■ Exercise
Copy out the entries below exactly as they stand, but only from the line containing "None => True" through the line containing "rewrite ?or_empty_default;".

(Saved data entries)
»»

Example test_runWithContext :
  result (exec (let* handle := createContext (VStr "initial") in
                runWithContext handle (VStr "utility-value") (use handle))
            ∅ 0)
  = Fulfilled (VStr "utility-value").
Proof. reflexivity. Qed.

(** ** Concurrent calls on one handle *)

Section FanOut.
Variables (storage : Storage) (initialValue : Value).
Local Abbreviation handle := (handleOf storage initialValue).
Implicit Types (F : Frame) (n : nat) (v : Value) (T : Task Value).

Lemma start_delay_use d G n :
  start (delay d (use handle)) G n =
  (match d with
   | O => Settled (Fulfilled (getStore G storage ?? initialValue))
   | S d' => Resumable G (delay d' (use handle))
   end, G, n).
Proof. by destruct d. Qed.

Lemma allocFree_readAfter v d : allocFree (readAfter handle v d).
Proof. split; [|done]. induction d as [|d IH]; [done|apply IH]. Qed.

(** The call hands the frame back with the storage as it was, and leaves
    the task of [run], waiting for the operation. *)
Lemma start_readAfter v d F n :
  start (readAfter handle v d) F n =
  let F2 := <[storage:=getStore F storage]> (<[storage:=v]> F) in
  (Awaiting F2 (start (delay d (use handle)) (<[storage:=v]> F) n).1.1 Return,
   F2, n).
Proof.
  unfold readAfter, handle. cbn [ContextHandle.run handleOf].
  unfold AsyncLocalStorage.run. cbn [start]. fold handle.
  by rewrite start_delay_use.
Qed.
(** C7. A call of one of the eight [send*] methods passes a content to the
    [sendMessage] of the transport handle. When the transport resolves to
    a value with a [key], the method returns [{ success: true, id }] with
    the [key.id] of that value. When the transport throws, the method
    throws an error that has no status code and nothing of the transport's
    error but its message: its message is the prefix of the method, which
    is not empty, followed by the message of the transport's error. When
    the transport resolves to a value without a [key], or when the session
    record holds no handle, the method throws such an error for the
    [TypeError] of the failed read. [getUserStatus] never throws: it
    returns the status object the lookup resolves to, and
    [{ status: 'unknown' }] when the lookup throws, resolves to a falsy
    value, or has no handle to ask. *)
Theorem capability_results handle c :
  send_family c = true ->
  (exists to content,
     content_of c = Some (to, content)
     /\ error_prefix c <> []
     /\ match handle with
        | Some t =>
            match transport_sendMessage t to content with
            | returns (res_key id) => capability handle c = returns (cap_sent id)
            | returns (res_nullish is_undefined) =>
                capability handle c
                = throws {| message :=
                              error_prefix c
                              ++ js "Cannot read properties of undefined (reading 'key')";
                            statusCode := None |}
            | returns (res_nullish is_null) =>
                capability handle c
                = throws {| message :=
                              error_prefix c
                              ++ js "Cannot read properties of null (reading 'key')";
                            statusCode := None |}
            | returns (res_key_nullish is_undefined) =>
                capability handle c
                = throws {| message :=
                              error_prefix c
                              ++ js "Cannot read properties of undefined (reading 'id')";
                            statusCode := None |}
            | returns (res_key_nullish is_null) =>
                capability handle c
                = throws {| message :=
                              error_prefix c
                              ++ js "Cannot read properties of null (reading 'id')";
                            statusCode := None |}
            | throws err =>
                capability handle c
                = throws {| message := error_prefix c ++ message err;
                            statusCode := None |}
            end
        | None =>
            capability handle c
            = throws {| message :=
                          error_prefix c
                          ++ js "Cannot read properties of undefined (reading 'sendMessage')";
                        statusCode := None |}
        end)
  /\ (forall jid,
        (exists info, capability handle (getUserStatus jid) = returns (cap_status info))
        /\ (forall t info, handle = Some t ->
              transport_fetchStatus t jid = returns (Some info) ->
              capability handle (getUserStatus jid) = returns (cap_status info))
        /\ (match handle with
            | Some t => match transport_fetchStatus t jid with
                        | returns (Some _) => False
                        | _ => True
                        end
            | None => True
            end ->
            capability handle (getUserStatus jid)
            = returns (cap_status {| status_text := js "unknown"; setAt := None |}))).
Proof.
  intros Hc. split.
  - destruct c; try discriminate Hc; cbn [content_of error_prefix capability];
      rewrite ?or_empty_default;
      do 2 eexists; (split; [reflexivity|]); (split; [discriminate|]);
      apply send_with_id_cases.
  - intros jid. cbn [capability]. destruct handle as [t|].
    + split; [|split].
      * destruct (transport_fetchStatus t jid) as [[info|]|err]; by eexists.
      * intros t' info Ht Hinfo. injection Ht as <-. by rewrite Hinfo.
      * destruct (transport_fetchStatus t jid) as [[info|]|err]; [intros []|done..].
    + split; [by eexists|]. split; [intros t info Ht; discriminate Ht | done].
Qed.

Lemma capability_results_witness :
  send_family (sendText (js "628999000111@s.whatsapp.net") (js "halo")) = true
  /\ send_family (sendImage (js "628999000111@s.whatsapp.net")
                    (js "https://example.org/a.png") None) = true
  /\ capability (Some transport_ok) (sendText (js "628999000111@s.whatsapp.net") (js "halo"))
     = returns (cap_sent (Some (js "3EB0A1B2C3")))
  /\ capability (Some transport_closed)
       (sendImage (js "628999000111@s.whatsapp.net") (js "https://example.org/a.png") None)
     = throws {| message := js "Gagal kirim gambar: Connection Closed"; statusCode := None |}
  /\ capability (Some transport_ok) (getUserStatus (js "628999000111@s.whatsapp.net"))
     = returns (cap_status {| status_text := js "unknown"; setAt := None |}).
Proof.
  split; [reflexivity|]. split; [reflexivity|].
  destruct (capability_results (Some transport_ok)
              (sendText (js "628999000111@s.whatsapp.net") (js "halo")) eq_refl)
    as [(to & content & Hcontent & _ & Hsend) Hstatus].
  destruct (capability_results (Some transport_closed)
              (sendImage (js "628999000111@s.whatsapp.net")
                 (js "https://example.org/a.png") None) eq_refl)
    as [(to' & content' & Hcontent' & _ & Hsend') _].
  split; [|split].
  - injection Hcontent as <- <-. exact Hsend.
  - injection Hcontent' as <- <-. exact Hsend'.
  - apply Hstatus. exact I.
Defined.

««

■ Answer for the task
            | None => True
            end ->
            capability handle (getUserStatus jid)
            = returns (cap_status {| status_text := js "unknown"; setAt := None |}))).
Proof.
  intros Hc. split.
  - destruct c; try discriminate Hc; cbn [content_of error_prefix capability];
      rewrite ?or_empty_default;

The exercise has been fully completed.